As the method has increasingly been applied in contemporary urban settings, studies using participant observation have become more common in sociology and geography (Cook, 1997; Walsh, 1998). Debates about the method have focused on whether participant observation is merely a technique that can be applied like any other, whether (and, if so, how) it is appropriate to use participant observation in association with more quantitative methods such as social surveys (cf. survey analysis), and on a wide range of associated ethical and moral issues (Spradley, 1980; see ethics, geography and).

Participant observation endeavours to interpret other cultures from a participant\'s perspective. This normally involves living with the people being studied and engaging as thoroughly as possible in their lives. Those employing the method usually keep a field diary (Sanjek, 1990), recording observations in a systematic fashion, constantly mediating between their \'insider\' and \'outsider\' roles. As with other ethnographic methods, participant observation is caught up in current debates about the politics of representation, including issues of ethnographic authority and positionality. (PAJ)

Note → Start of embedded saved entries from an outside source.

(** [v[key]] for a [v] that is neither [undefined] nor [null]: the fields
    of a record, the elements and the length of an array or a string, and
    behind them the members the value inherits. *)
Definition prop (v : value) (key : string) : value :=
  match v with
  | VObj o =>
      match Obj.lookup key o with Some x => x | None => protoMember key end
  | VArr a =>
      if String.eqb key "length"
      then VNum (Fin (inject_Z (Z.of_nat (List.length a))))
      else match Obj.arrayIndex key with
           | Some i =>
               match nth_error a (N.to_nat i) with
               | Some x => x
               | None => inheritedProp v key
               end
           | None => inheritedProp v key
           end
  | VStr s =>
      if String.eqb key "length"
      then VNum (Fin (inject_Z (Z.of_nat (String.length s))))
      else match Obj.arrayIndex key with
           | Some i =>
               match String.get (N.to_nat i) s with
               | Some c => VStr (String c EmptyString)
               | None => inheritedProp v key
               end
           | None => inheritedProp v key
           end
  | VUndefined | VNull => VUndefined
  | _ => inheritedProp v key
  end.

(** [String(v)], which is also the value of the concatenation of the
    empty string with [v]. *)
Fixpoint toStr (v : value) : string :=
  match v with
  | VUndefined => "undefined"
  | VNull => "null"
  | VBool true => "true"
  | VBool false => "false"
  | VNum NaN => "NaN"
  | VNum PosInf => "Infinity"
  | VNum NegInf => "-Infinity"
  | VNum (Fin q) => numberToString q
  | VStr s => s
  | VObj _ => "[object Object]"
  | VArr a =>
      let elt x := if isNullish x then EmptyString else toStr x in
      (fix join (l : list value) : string :=
         match l with
         | [] => EmptyString
         | [x] => elt x
         | x :: l' => elt x +++ "," +++ join l'
         end) a
  | VBuiltin b => builtinToString b
  end.

(** [parseFloat(v)]. *)
Definition parseFloat (v : value) : num := parseFloatString (toStr v).
(** The shape parameter a message names. *)
Definition names (msg : message) (which : shape_parameter) : bool :=
  let text := match msg with
              | formatted template _ => template
              | plain text => text
              end in
  match which with
  | First => contains "First shape parameter" text
  | Second => contains "Second shape parameter" text
  end.

(** The value a message was formatted with, if it was formatted. *)
Definition offending_value (msg : message) : option primitive :=
  match msg with
  | formatted _ p => Some p
  | plain _ => None
  end.

(** A number primitive that is positive and finite, as the specification
    words the validation. *)
Definition is_positive_finite (v : value) : bool :=
  match v with
  | VNumber (S754_finite false _ _) => true
  | _ => false
  end.


(** ** The evaluators, from the specification

    The six evaluators live in packages of their own
    ([@stdlib/stats-base-dists-beta-cdf] and the like); the constructor only
    calls them.  The specification (4.3 to 4.6, and 7) fixes what they
    return outside the support and on NaN, and leaves the values inside to
    the special-function kernels. *)
Module Numerics.

(** The kernels the specification names without fixing their values: the
    regularized incomplete beta function on [0 < x < 1], its logarithm,
    its inverse on [0 < p < 1], the log-density on the support [0 <= x <= 1],
    Kummer's function [1F1( a; c; t )], and [ln] and [exp] on the finite
    arguments that IEEE-754 does not settle.  With them, the number a
    string converts to ([ToNumber] of ECMAScript on strings). *)
Class Kernels : Type := {
  betainc : number -> number -> number -> number;
  ln_betainc : number -> number -> number -> number;
  betaincinv : number -> number -> number -> number;
  logpdf_support : number -> number -> number -> number;
  hyp1f1 : number -> number -> number -> number;
  ln_finite : number -> number;
  exp_finite : number -> number;
  string_to_number : string -> number
}.

Section Evaluate.

Context {K : Kernels}.

(** The natural logarithm, with the values IEEE-754 fixes: [ln( 0 )] is
    [-Infinity], [ln( 1 )] is [0], [ln( +Infinity )] is [+Infinity], and the
    logarithm of a negative number or of NaN is NaN. *)
Definition ln (x : number) : number :=
  match x with
  | S754_nan => NaN
  | S754_zero _ => NINF
  | S754_infinity false => PINF
  | S754_infinity true => NaN
  | S754_finite true _ _ => NaN
  | S754_finite false _ _ => if num_eq x one then zero else ln_finite x
  end.

(** The exponential, with the values IEEE-754 fixes: [exp( -Infinity )] is
    [0], [exp( +Infinity )] is [+Infinity], [exp( NaN )] is NaN. *)
Definition exp (x : number) : number :=
  match x with
  | S754_nan => NaN
  | S754_infinity true => zero
  | S754_infinity false => PINF
  | _ => exp_finite x
  end.
Lemma symmetric_glare_discards_both_offers_witness :
  let A :=
    runPeer (H := sampleBrowser) "R1" "a"
            [RecvRoomUpdated ["a"; "b"]; TimerFired 0] newPeer in
  let B :=
    runPeer (H := sampleBrowser) "R1" "b"
            [RoomFetched ["a"; "b"]; TimerFired 0] newPeer in
  ∃ ansA ansB,
    let A1 := onOffer (H := sampleBrowser) "R1" "a" "b" "v=0 o=offer" A in
    let B1 := onOffer (H := sampleBrowser) "R1" "b" "a" "v=0 o=offer" B in
    let A2 := onAnswer (H := sampleBrowser) "a" "b" (sdp ansB) A1 in
    let B2 := onAnswer (H := sampleBrowser) "b" "a" (sdp ansA) B1 in
    sent A2 = sent A ++ [SentAnswer "R1" "a" ansA] ∧
    sent B2 = sent B ++ [SentAnswer "R1" "b" ansB] ∧
    pc A2 = mkPC stable None (Some ansA) None
                 (Some (mkDesc offer "v=0 o=offer"))
                 (appliedCandidates (pc A) ++ pendingCandidates A) ∧
    pc B2 = mkPC stable None (Some ansB) None
                 (Some (mkDesc offer "v=0 o=offer"))
                 (appliedCandidates (pc B) ++ pendingCandidates B) ∧
    dtype ansA = answer ∧ dtype ansB = answer ∧
    errors A2 = S (errors A) ∧ errors B2 = S (errors B).
Proof.
  apply (symmetric_glare_discards_both_offers (H := sampleBrowser)
           "R1" "a" "b" "v=0 o=offer" "v=0 o=offer").
  - discriminate.
  - vm_compute. reflexivity.
  - vm_compute. reflexivity.
  - vm_compute. reflexivity.
  - vm_compute. reflexivity.
Defined.

End NegotiationExtra.
Definition demo_transcoded : state :=
  {| st_fs := {| fs_dirs := [demo_tmpdir; "/tmp"];
                 fs_files := [(demo_out, demo_audio); (demo_in, demo_raw)] |};
     st_log := [EvGetFile Voice "AwACAgQ"; EvChatAction "typing";
                EvMkdtemp demo_tmpdir; EvDownload demo_handle demo_in;
                EvSpawn (ffmpeg_cmd demo_in demo_out)] |}.

(** Three sections: one without a hub, one whose hub has a youtube link
    after another provider, and one with a youtube link of its own. *)
Definition linked_sections : list pyval :=
  [PDict [("type", PStr "SONG")];
   PDict [("hub",
           PDict [("providers",
                   PList [PDict [("type", PStr "spotify")];
                          PDict [("type", PStr "youtube");
                                 ("actions",
                                  PList [PDict [("uri",
                                                 PStr "http://example/u")]])]])])];
   PDict [("hub",
           PDict [("providers",
                   PList [PDict [("type", PStr "youtube");
                                 ("actions",
                                  PList [PDict [("uri",
                                                 PStr "http://example/v")]])]])])]].

(** A track with a title, an artist and those sections. *)
Definition linked_track : list (string * pyval) :=
  [("title", PStr "X"); ("subtitle", PStr "Y");
   ("sections", PList linked_sections)].

(** A track whose only field is the artist. *)
Definition untitled_track : list (string * pyval) := [("subtitle", PStr "Y")].

(** A track whose youtube provider lists no action. *)
Definition actionless_track : list (string * pyval) :=
  [("title", PStr "X"); ("subtitle", PStr "Y");
   ("sections",
    PList [PDict [("hub",
                   PDict [("providers",
                           PList [PDict [("type", PStr "youtube");
                                         ("actions", PList [])]])])]])].

Definition answer_with (track : pyval) : pyexn + pyval :=
  inr (PDict [("track", track)]).

(** ** Further notions for the whole handler *)

(** The ways a request can end, by the stage it got to. *)
Inductive ending (w : world) (upd : update) (fs : filesystem) : Prop :=
| NoMessage :
    upd_message upd = None -> ending w upd fs
| NoAttachment msg :
    upd_message upd = Some msg ->
    first_populated msg = None -> ending w upd fs
| GetFileRaised msg k m e :
    upd_message upd = Some msg ->
    first_populated msg = Some (k, m) ->
    w_get_file w k m = inl e -> ending w upd fs
| TypingRaised file_obj hint st e :
    reached w upd fs (Resolved file_obj hint) st ->
    w_send w (EvChatAction "typing") = Some e -> ending w upd fs
| MkdtempRaised file_obj hint st e :
    reached w upd fs (Resolved file_obj hint) st ->
    w_send w (EvChatAction "typing") = None ->
    w_mkdtemp w (st_fs st) = inl e -> ending w upd fs
| DownloadRaised file_obj hint tmpdir st e :
    reached w upd fs (InTempDir file_obj hint tmpdir) st ->
    w_download w file_obj (path_join tmpdir hint) = inl e -> ending w upd fs
| ConvertFailed tmpdir in_path out_wav st st' :
    reached w upd fs (Downloaded tmpdir in_path out_wav) st ->
    convert_to_wav w in_path out_wav st = (Ok false, st') -> ending w upd fs
| Responded tmpdir out_wav st :
    reached w upd fs (Transcoded tmpdir out_wav) st -> ending w upd fs.

(** The download, transcode and recognition calls a request can make: none,
    or an initial part of download, spawn, read, recognize, the read never
    without the engine call. *)
Definition stage_shape (calls : list event) : Prop :=
  calls = [] \/
  (exists f i, calls = [EvDownload f i]) \/
  (exists f i o, calls = [EvDownload f i; EvSpawn (ffmpeg_cmd i o)]) \/
  (exists f i o audio,
     calls = [EvDownload f i; EvSpawn (ffmpeg_cmd i o); EvRead o;
              EvRecognize audio]).

(** The file system the body of the [with] block leaves, from the one it
    starts in. *)
Definition fs_after_process (w : world) (file_obj hint tmpdir : string)
  (fs : filesystem) : filesystem :=
  let in_path := path_join tmpdir hint in
  let out_wav := path_join tmpdir "converted.wav" in
  match w_download w file_obj in_path with
  | inl _ => fs
  | inr data =>
      let fs1 := write_file in_path data fs in
      match w_exec w (ffmpeg_cmd in_path out_wav) fs1 with
      | inl _ => fs1
      | inr r => write_files (snd r) fs1
      end
  end.

(** Every file a subprocess of [w] writes lies in [tmpdir]. *)
Definition writes_inside (w : world) (tmpdir : string) : Prop :=
  forall cmd fs r,
    w_exec w cmd fs = inr r ->
    forallb (fun pb => under tmpdir (fst pb)) (snd r) = true.

(** A provider the link line can be built from: a record that is not of
    type youtube, or one whose actions are absent or start with a record. *)
Definition sound_provider (p : pyval) : bool :=
  match p with
  | PDict d =>
      if py_eq_str (dict_get d "type") "youtube" then
        match dict_lookup "actions" d with
        | None => true
        | Some (PList (PDict _ :: _)) => true
        | Some _ => false
        end
      else true
  | _ => false
  end.

(** A section the scan gets through: a record whose hub, when it is a
    record with fields, has providers that are absent, falsy, or a list of
    sound providers. *)
Definition sound_section (sec : pyval) : bool :=
  match sec with
  | PDict s =>
      match dict_get s "hub" with
      | PDict (h :: hs) =>
          match dict_get (h :: hs) "providers" with
          | PList ps => forallb sound_provider ps
          | v => negb (truthy v)
          end
      | _ => true
      end
  | _ => false
  end.

(** A value of ["sections"] the scan gets through. *)
Definition sound_sections (sections : pyval) : bool :=
  match sections with
  | PList secs => forallb sound_section secs
  | _ => true
  end.

(** A value of ["sections"] without a qualifying hub. *)
Definition linkless (sections : pyval) : bool :=
  match sections with
  | PList secs => forallb no_link_section secs
  | _ => true
  end.

(** An audio message with the given file name. *)
Definition audio_message (name : string) : message :=
  {| voice := None;
     audio := Some {| file_id := "CQACAgQ"; file_unique_id := "AgADzz";
                      file_name := Some name |};
     video := None; document := None; video_note := None |}.

Definition audio_in_tempdir : state :=
  {| st_fs := {| fs_dirs := [demo_tmpdir; "/tmp"]; fs_files := [] |};
     st_log := [EvGetFile Audio "CQACAgQ"; EvChatAction "typing";
                EvMkdtemp demo_tmpdir] |}.

(** * Properties *)

(** ** Reading the log, piecewise *)

Lemma replies_app a b : replies (a ++ b) = (replies a ++ replies b)%list.
Proof. apply flat_map_app. Qed.

Lemma fetched_app a b : fetched (a ++ b) = (fetched a ++ fetched b)%list.
Proof. apply flat_map_app. Qed.

Lemma fetched_none evs :
  forallb (fun ev => negb (is_fetch ev)) evs = true -> fetched evs = [].
Proof.
  induction evs as [|ev evs IH]; [reflexivity|].
  cbn [forallb]. intros [Hev Hevs]%andb_true_iff.
  destruct ev; try discriminate; exact (IH Hevs).
Qed.

(** ** The file system *)

Lemma same_segments_refl a : same_segments a a = true.
Proof.
  induction a as [|x a IH]; [reflexivity|].
  cbn. now rewrite String.eqb_refl.
Qed.

Lemma is_tail_refl a : is_tail a a = true.
Proof. destruct a; cbn; now rewrite ?String.eqb_refl, ?same_segments_refl. Qed.

Lemma under_self d : under d d = true.
Proof. unfold under. now rewrite Bool.eqb_reflx, is_tail_refl. Qed.

Lemma rmtree_dir d fs : dir_exists d (rmtree d fs) = false.
Proof.
  unfold dir_exists, rmtree; cbn [fs_dirs].
  induction (fs_dirs fs) as [|q dirs IH]; [reflexivity|].
  cbn [filter]. destruct (under d q) eqn:Hu; cbn [negb]; [exact IH|].
  cbn [existsb]. destruct (q =? d) eqn:Hq; [|exact IH].
  apply String.eqb_eq in Hq. subst q. now rewrite under_self in Hu.
Qed.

References Burgess, R.G. 1982: In the field. London: Allen and Unwin. Cook, I. 1997: Participant observation. In R. Flowerdew and D. Martin, eds, Methods in human geography. London: Harlow, 127-50. Jackson, P. 1983. Principles and problems of participant observation. Geografiska Annaler 65B: 39-46. Sanjek, R., ed., 1990: Fieldnotes. Ithaca: Cornell University Press. Spradley, J.P. 1980: Participant observation. New York: Holt, Rinehart and Winston. Walsh, D. 1998: Doing ethnography. In C. Seale, ed., Researching society and culture. London: Sage, 217-32.